As spring pledges begin to collect their letters of recommendation and house doors open, the overhanging gloom of recent events cloud the recruitment season. Brotherhood and sisterhood are the values that have rooted Greek life for centuries. Recently major universities like Florida State University, Ohio State University, and Indiana University have shut down Greek life in response to the heightened violations.
Although universities are vague when it comes to the specific violations, the deaths of students have forced them to take action. Just last spring, a Penn State Beta Theta Pi pledge fell twice down a flight of stairs to his death after consuming what a forensic pathologist called a “life-threatening” amount of alcohol. Video surveillance of the night depicts other fraternity members carrying him, turning him over, pouring liquid on his face and slapping him. They also put a backpack on him to make sure he remained on his side and would not choke on his own vomit.
On November 3, 2017, a 20 year old Florida State pledge at Pi Kappa Pi was found unresponsive after attending a party the previous night. Just years before the pledge arrived on campus, Pi Kappa Pi had organized several years of an event dedicated to raising money for a charity called, “Push” that serves people with disabilities. Members of the fraternity also asked people to sign a pledge never to use the word “retarded”. The philanthropic acts and the detrimental hazing create a problem for many universities as to what action to take.

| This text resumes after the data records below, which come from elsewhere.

(* ===== verification/Codec.v ===== *)
(** * Composing codecs

    [reads d out a]: wherever the bytes [out] stand in the input, the decoder
    [d] started on them returns [a] and stops right after them; [writes e out]:
    the encoder [e] appends exactly [out].  Both compose, so that the round trip
    of a record or a list follows from those of its parts.  The file gives them
    for the registers, strings and payloads of [encoding.rs]. *)

From S2P Require Import Prelude Words Encoding EncodingFacts.

Definition reads {A} (d : bytes → decoder A) (out : bytes) (a : A) : Prop :=
  ∀ before after, d (before ++ out ++ after) (length before) =
    (Ok a, (length before + length out)%nat).

Definition writes (e : bytes → bytes) (out : bytes) : Prop := ∀ output, e output = output ++ out.

Lemma reads_ret {A} (a : A) : reads (λ _, mret a) [] a.
Proof. intros before after. cbn. by rewrite Nat.add_0_r. Qed.

Section compose.
Context {A B : Type}.

Lemma reads_bind (d : bytes → decoder A) (k : bytes → A → decoder B) out1 out2 a b :
  reads d out1 a → reads (λ data, k data a) out2 b →
  reads (λ data, d data ≫= k data) (out1 ++ out2) b.
Proof.
  intros Hd Hk before after. unfold mbind, decoder_bind.
  rewrite <- (assoc_L app). rewrite Hd.
  rewrite (assoc_L app before). rewrite length_app, <- length_app.
  rewrite Hk. f_equal. rewrite !length_app. lia.
Qed.

(** The last step returns without reading. *)
Lemma reads_bind_ret (d : bytes → decoder A) (f : A → B) out a :
  reads d out a → reads (λ data, d data ≫= λ x, mret (f x)) out (f a).
Proof.
  intros Hd. rewrite <- (app_nil_r out).
  apply (reads_bind d (λ _ x, mret (f x)) _ _ a); [done|apply reads_ret].
Qed.

Lemma reads_ext (d d' : bytes → decoder A) out a :
  (∀ data offset, d data offset = d' data offset) → reads d out a → reads d' out a.
Proof. intros H Hd before after. by rewrite <- H. Qed.
End compose.

(** ** Variable-length integers *)
Definition varint_bytes (v : Z) : bytes := (encode_varint v []).1.

Lemma varint_while_app fuel v output :
  varint_while fuel v output =
    ((varint_while fuel v []).1, output ++ (varint_while fuel v []).2).
Proof.
  revert v output. induction fuel as [|fuel IH]; intros v output; cbn [varint_while];
    [by rewrite app_nil_r|].
  destruct (0x80 <=? v); [|by rewrite app_nil_r].
  rewrite IH, (IH _ ([] ++ _)). cbn [app snd fst]. by rewrite <- (assoc_L app).
Qed.

Lemma encode_varint_writes v : writes (λ o, (encode_varint v o).1) (varint_bytes v).
Proof.
  intros output. unfold varint_bytes, encode_varint. rewrite varint_while_app.
  rewrite (varint_while_app _ _ []). cbn [fst snd app]. by rewrite <- (assoc_L app).
Qed.

Lemma encode_varint_length v output :
  is_u 64 v → (encode_varint v output).2 = length (varint_bytes v).
Proof.
  intros Hv. unfold varint_bytes.
  destruct (encode_varint_spec v output Hv) as (c & t & -> & _ & _ & _ & Hs & _).
  destruct (encode_varint_spec v [] Hv) as (c' & t' & -> & _ & _ & _ & Hs' & _).
  cbn [fst snd app]. rewrite length_app. cbn [length]. lia.
Qed.

Lemma decode_varint_reads v : is_u 64 v → reads decode_varint (varint_bytes v) v.
Proof.
  intros Hv before after.
  destruct (decode_encode_varint v before after Hv) as (out & n & E & Hl & _ & _ & _ & Hd).
  pose proof (encode_varint_writes v before) as E'. cbv beta in E'. rewrite E in E'. cbn [fst] in E'.
  apply (inj _) in E' as <-. by rewrite Hd, Hl.
Qed.

Lemma varint_bytes_wf v : is_u 64 v → well_formed_bytes (varint_bytes v) ∧ (1 ≤ length (varint_bytes v))%nat.
Proof.
  intros Hv. destruct (decode_encode_varint v [] [] Hv) as (out & n & E & Hl & _ & H1 & Hw & _).
  unfold varint_bytes. rewrite E. cbn [fst app]. split; [done|lia].
Qed.

(** ** Single bytes and registers *)
Lemma decode_u8_reads b : reads decode_u8 [b] b.
Proof.
  intros before after. unfold decode_u8. cbn [app]. rewrite list_lookup_middle by done.
  cbn [length]. by rewrite Nat.add_1_r.
Qed.

Definition reg_bytes (reg : Reg) : bytes := encode_reg reg [].

Lemma encode_reg_writes reg : writes (encode_reg reg) (reg_bytes reg).
Proof. intros output. unfold reg_bytes, encode_reg. by destruct (reg <? 128). Qed.

Lemma reg_bytes_length reg : length (reg_bytes reg) = reg_size reg.
Proof. unfold reg_bytes, reg_size, encode_reg. by destruct (reg <? 128). Qed.

(** Only the low fifteen bits of a register survive. *)
Lemma decode_reg_reads reg : is_u 16 reg → reads decode_reg (reg_bytes reg) (reg mod 2 ^ 15).
Proof.
  intros Hr. unfold is_u in Hr. change (2 ^ 16) with 65536 in Hr. change (2 ^ 15) with 32768.
  unfold reg_bytes, encode_reg. destruct (Z.ltb_spec reg 128).
  - rewrite wrap_id by (unfold is_u; lia). cbn [app]. rewrite Z.mod_small by lia.
    intros before after. unfold decode_reg, mbind, decoder_bind.
    rewrite decode_u8_reads, byte_continued by (unfold is_u; lia).
    by rewrite (proj2 (Z.ltb_lt reg 128)).
  - set (hi := Z.lor 0x80 (wrap 8 (Z.shiftr reg 8))). set (lo := wrap 8 reg). cbn [app].
    assert (Hlo : lo = reg mod 256) by done.
    assert (Hhi : hi = (reg `div` 256) mod 128 + 128 ∧ 128 ≤ hi < 256).
    { subst hi. rewrite Z.lor_comm, byte_mark by by apply wrap_range.
      rewrite shiftr_div by lia. change (2 ^ 8) with 256.
      rewrite wrap_id by (unfold is_u; split; [apply Z.div_pos; lia|apply Z.div_lt_upper_bound; lia]).
      pose proof (Z.mod_pos_bound (reg `div` 256) 128 ltac:(lia)). lia. }
    destruct Hhi as [Ehi Hhi]. intros before after. unfold decode_reg, mbind, decoder_bind.
    change (before ++ [hi; lo] ++ after) with (before ++ [hi] ++ [lo] ++ after).
    rewrite decode_u8_reads.
    rewrite byte_continued by (unfold is_u; lia). rewrite (proj2 (Z.ltb_ge hi 128)) by lia.
    rewrite (assoc_L app before).
    replace (length before + length [hi])%nat with (length (before ++ [hi])) by (by rewrite length_app).
    rewrite decode_u8_reads. rewrite !length_app. cbn [length mret decoder_ret].
    apply (f_equal2 pair); [f_equal|lia]. rewrite byte_low. pose proof (Z.mod_pos_bound hi 128 ltac:(lia)).
    rewrite wrap_id by (rewrite Z.shiftl_mul_pow2 by lia; unfold is_u; lia).
    rewrite Z.lor_comm, lor_shiftl by (subst lo; pose proof (wrap_range 8 reg ltac:(lia)) as W; unfold is_u in W; lia).
    assert (E7 : hi mod 128 = (reg `div` 256) mod 128).
    { symmetry. pose proof (Z.mod_pos_bound (reg `div` 256) 128 ltac:(lia)).
      apply (Z.mod_unique _ _ 1); lia. }
    rewrite E7, Hlo. change 32768 with (256 * 128). rewrite (Z.rem_mul_r reg 256 128) by lia.
    change (2 ^ 8) with 256. lia.
Qed.

Lemma reg_bytes_wf reg : is_u 16 reg → well_formed_bytes (reg_bytes reg).
Proof.
  intros Hr. unfold reg_bytes, encode_reg. pose proof (wrap_range 8 reg ltac:(lia)) as Hlo.
  pose proof (wrap_range 8 (Z.shiftr reg 8) ltac:(lia)) as Hhi.
  assert (Hm : is_u 8 (Z.lor 0x80 (wrap 8 (Z.shiftr reg 8)))).
  { rewrite Z.lor_comm, byte_mark by done. unfold is_u.
    pose proof (Z.mod_pos_bound (wrap 8 (Z.shiftr reg 8)) 128 ltac:(lia)). lia. }
  destruct (reg <? 128); cbn [app]; unfold well_formed_bytes; by decompose_Forall.
Qed.

(** ** Payloads and strings *)
Lemma decode_payload_reads s :
  Z.of_nat (length s) < 2 ^ 64 →
  ∀ before after, decode_payload_range (before ++ (varint_bytes (Z.of_nat (length s)) ++ s) ++ after)
      (length before) =
    (Ok ((length before + length (varint_bytes (Z.of_nat (length s))))%nat, length s),
     (length before + length (varint_bytes (Z.of_nat (length s)) ++ s))%nat).
Proof.
  intros Hs before after. set (n := Z.of_nat (length s)).
  assert (Hn : is_u 64 n) by (unfold is_u; lia).
  unfold decode_payload_range, mbind, decoder_bind. rewrite <- (assoc_L app).
  rewrite decode_varint_reads by done. cbn [here].
  rewrite !length_app, (proj2 (Z.ltb_ge _ _)) by lia. cbn [seek mret decoder_ret].
  subst n. rewrite Nat2Z.id. f_equal. lia.
Qed.

Lemma slice_app before p s after :
  slice (before ++ (p ++ s) ++ after) (length before + length p) (length s) = s.
Proof.
  unfold slice. rewrite <- (assoc_L app), (assoc_L app before), <- length_app.
  by rewrite drop_app_length, take_app_length.
Qed.

Lemma decode_bytes_reads s :
  Z.of_nat (length s) < 2 ^ 64 →
  reads decode_bytes (varint_bytes (Z.of_nat (length s)) ++ s) s.
Proof.
  intros Hs before after. unfold decode_bytes, mbind, decoder_bind.
  rewrite decode_payload_reads by done. by rewrite slice_app.
Qed.

Lemma encode_string_writes s : writes (encode_string s) (varint_bytes (Z.of_nat (length s)) ++ s).
Proof.
  intros output. unfold encode_string. rewrite (encode_varint_writes _ output).
  by rewrite (assoc_L app).
Qed.

Lemma decode_string_reads s :
  Z.of_nat (length s) < 2 ^ 64 → valid_utf8 s = true →
  reads decode_string (varint_bytes (Z.of_nat (length s)) ++ s) s.
Proof.
  intros Hs Hu%bool_decide_eq_true_1 before after. unfold decode_string, mbind, decoder_bind.
  rewrite decode_payload_reads by done. by rewrite slice_app, Hu.
Qed.

(** ** Reading at a fixed input

    A loop or a recursion whose fuel comes from the input's length is read at
    one input at a time. *)
Definition reads_at {A} (data : bytes) (d : decoder A) (out : bytes) (a : A) : Prop :=
  ∀ before after, data = before ++ out ++ after →
    d (length before) = (Ok a, (length before + length out)%nat).

Lemma reads_reads_at {A} (data : bytes) (d : bytes → decoder A) out a :
  reads d out a → reads_at data (d data) out a.
Proof. intros H before after ->. apply H. Qed.

Lemma reads_at_ret {A} (data : bytes) (a : A) : reads_at data (mret a) [] a.
Proof. intros before after _. cbn. by rewrite Nat.add_0_r. Qed.

Lemma reads_at_bind {A B} (data : bytes) (d : decoder A) (k : A → decoder B) out1 out2 a b :
  reads_at data d out1 a → reads_at data (k a) out2 b → reads_at data (d ≫= k) (out1 ++ out2) b.
Proof.
  intros Hd Hk before after E. unfold mbind, decoder_bind.
  rewrite <- (assoc_L app) in E. rewrite (Hd _ _ E).
  rewrite (assoc_L app before) in E. rewrite <- length_app, (Hk _ _ E).
  f_equal. rewrite !length_app. lia.
Qed.

Lemma reads_at_last {A B} (data : bytes) (d : decoder A) (f : A → B) out a :
  reads_at data d out a → reads_at data (d ≫= λ x, mret (f x)) out (f a).
Proof. intros H. rewrite <- (app_nil_r out). by eapply reads_at_bind, reads_at_ret. Qed.

Lemma reads_at_if {A} (data : bytes) (b : bool) (d d' : decoder A) out a :
  b = true → reads_at data d out a → reads_at data (if b then d else d') out a.
Proof. by intros ->. Qed.

Lemma reads_at_else {A} (data : bytes) (b : bool) (d d' : decoder A) out a :
  b = false → reads_at data d' out a → reads_at data (if b then d else d') out a.
Proof. by intros ->. Qed.

Lemma varint_reads_at data v : is_u 64 v → reads_at data (decode_varint data) (varint_bytes v) v.
Proof. intros. by apply reads_reads_at, decode_varint_reads. Qed.

Lemma u8_reads_at data b : reads_at data (decode_u8 data) [b] b.
Proof. apply reads_reads_at, decode_u8_reads. Qed.

(** One step of a run, whatever its outcome. *)
Lemma reads_at_step {A B} (data : bytes) (d : decoder A) (k : A → decoder B) out a before after :
  reads_at data d out a → data = before ++ out ++ after →
  (d ≫= k) (length before) = k a (length (before ++ out)).
Proof. intros H E. unfold mbind, decoder_bind. by rewrite (H _ _ E), length_app. Qed.

(** ** Fixed-width integers *)
Lemma decode_fixed_reads out : reads (λ data, decode_fixed data (length out)) out out.
Proof.
  intros before after. unfold decode_fixed.
  rewrite (proj2 (Nat.leb_le _ _)) by (rewrite length_app; lia). cbn [mbind option_bind].
  rewrite drop_app_length, (proj2 (Nat.leb_le _ _)) by (rewrite length_app; lia).
  cbn. by rewrite take_app_length.
Qed.

Lemma decode_word_reads {A} (n : nat) (f : bytes → A) w :
  reads (λ data, f <$> decode_fixed data n) (to_le_bytes n w) (f (to_le_bytes n w)).
Proof.
  apply (reads_bind_ret (λ data, decode_fixed data n) f).
  pose proof (decode_fixed_reads (to_le_bytes n w)) as H. by rewrite length_to_le_bytes in H.
Qed.

Lemma word_bytes n w : is_u (8 * Z.of_nat n) w → from_le_bytes (to_le_bytes n w) = w.
Proof. intros H. rewrite from_to_le_bytes by apply H. by apply wrap_id. Qed.

(** The remaining primitives come back from their encodings too: little-endian
    words, the bit patterns of floats, and strings of valid UTF-8; and a decoded
    string is a valid part of the input, whatever the input is. *)
Theorem primitives_roundtrip (before after : bytes) :
  (∀ w, is_u 16 w → let out := encode_u16 w before in
    decode_u16 (out ++ after) (length before) = (Ok w, length out)) ∧
  (∀ w, is_u 32 w → let out := encode_u32 w before in
    decode_u32 (out ++ after) (length before) = (Ok w, length out)) ∧
  (∀ w, is_u 64 w → let out := encode_u64 w before in
    decode_u64 (out ++ after) (length before) = (Ok w, length out) ∧
    decode_f64 (encode_f64 w before ++ after) (length before) = (Ok w, length out)) ∧
  (∀ w, is_i 64 w → let out := encode_i64 w before in
    decode_i64 (out ++ after) (length before) = (Ok w, length out)) ∧
  (∀ s, Z.of_nat (length s) < 2 ^ 64 → let out := encode_string s before in
    decode_bytes (out ++ after) (length before) = (Ok s, length out) ∧
    (decode_string (out ++ after) (length before) = (Ok s, length out) ↔ valid_utf8 s = true)) ∧
  (∀ data offset s offset', (offset ≤ length data)%nat →
    decode_string data offset = (Ok s, offset') →
    valid_utf8 s = true ∧ (offset < offset' ≤ length data)%nat ∧
    s = slice data (offset' - length s) (length s)).
Proof.
  assert (W : ∀ {A} n (f : bytes → A) w a, f (to_le_bytes n w) = a →
    (f <$> decode_fixed ((before ++ to_le_bytes n w) ++ after) n) (length before) =
      (Ok a, length (before ++ to_le_bytes n w))).
  { intros A n f w a <-. rewrite <- (assoc_L app). rewrite (decode_word_reads n f w before after).
    by rewrite length_app. }
  split_and!.
  - intros w Hw. by apply W, word_bytes.
  - intros w Hw. by apply W, word_bytes.
  - intros w Hw. split; by apply W, word_bytes.
  - intros w Hw. apply W. rewrite word_bytes by by apply wrap_range. by apply to_signed_wrap.
  - intros s Hs. cbv zeta. rewrite (encode_string_writes s), <- (assoc_L app).
    split; [rewrite (decode_bytes_reads s Hs before after); by rewrite (length_app before)|].
    unfold decode_string, mbind, decoder_bind. rewrite decode_payload_reads, slice_app by done.
    rewrite (length_app before). unfold valid_utf8. rewrite bool_decide_eq_true.
    by destruct (utf8_error s).
  - intros data offset s offset' Ho. unfold decode_string, decode_payload_range, mbind, decoder_bind.
    pose proof (decode_varint_total data offset Ho) as Hv.
    destruct (decode_varint data offset) as [[len|[]|] o]; [|done..]. destruct Hv as [Hr Hs].
    cbn [here]. destruct (Z.ltb_spec (Z.of_nat (length data) - Z.of_nat o) len); [done|].
    cbn [seek mret decoder_ret]. destruct (utf8_error _) eqn:E; [done|].
    intros [= <- <-]. split_and!; [by apply bool_decide_eq_true|lia|lia|].
    assert (L : length (slice data o (Z.to_nat len)) = Z.to_nat len)
      by (unfold slice; rewrite length_take, length_drop; lia).
    rewrite L. f_equal. lia.
Qed.

(** ** Witness *)
Lemma primitives_roundtrip_witness :
  decode_i64 (encode_i64 (-2) [7] ++ [8]) 1%nat = (Ok (-2), 9%nat) ∧
  decode_string (encode_string [0xC3; 0xA9] [7] ++ [8]) 1%nat = (Ok [0xC3; 0xA9], 4%nat).
Proof.
  destruct (primitives_roundtrip [7] [8]) as (_ & _ & _ & Hi & Hs & _). split.
  - apply (Hi (-2)). split; vm_compute; congruence.
  - apply (Hs [0xC3; 0xA9]); vm_compute; reflexivity.
Defined.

In response to the deaths, consequences have been suspensions of Greek life and most importantly, innovative programs designed to ensure the safety of students such as alcohol limitations.The majority of these programs urge students to report incidents of hazing and harassment.
Despite the bans and violations that headline the news, many sororities and fraternities are philanthropic and career-orientated. Co-ed business organizations, such as Miami’s Pi Sigma Epsilon, “provide its members with professional development, leadership opportunities, and support for for scholastic achievement” according to their site. According to their site, every year the organization donates over $10,000 and 200 hours to the Miami University, Oxford, and Cincinnati communities.
At the University of Kentucky, a popular out-of-state choice for Mason students, 26% of students opt to participate in Greek Life. Behind the elegant mansions and cheerful recruitment videos, the Kentucky sororities have made a point to keep their philanthropic efforts on par. In an open letter from the Chapter President at UK’s Alpha Delta Pi, senior Camiran Moore said choosing Alpha Delta Pi felt like coming home and speaks highly of her sisters’ strong morals.
“I have a passion for serving others selflessly and giving back to the community,” Moore said. “I now have the pleasure of sharing this common goal with my sisters as we fundraise for the Alpha Delta Pi Foundation, Inc. and our local Ronald McDonald House Charities of the Bluegrass.”
While many are critical of the organizations, students like Maddy Recker are anxious to join the sisterhood in hopes of having a core group of friends and a network to accompany her marketing degree.
“It doesn’t really scare me because I feel like I see more fraternities getting in trouble than sororities,” Recker said. “I want to do business so in a sorority I will be able to meet a lot of people and begin to form my own network of people. Specifically with Marketing– there is event planning with sororities and advertising for fundraising events or even formals that will help me later on.”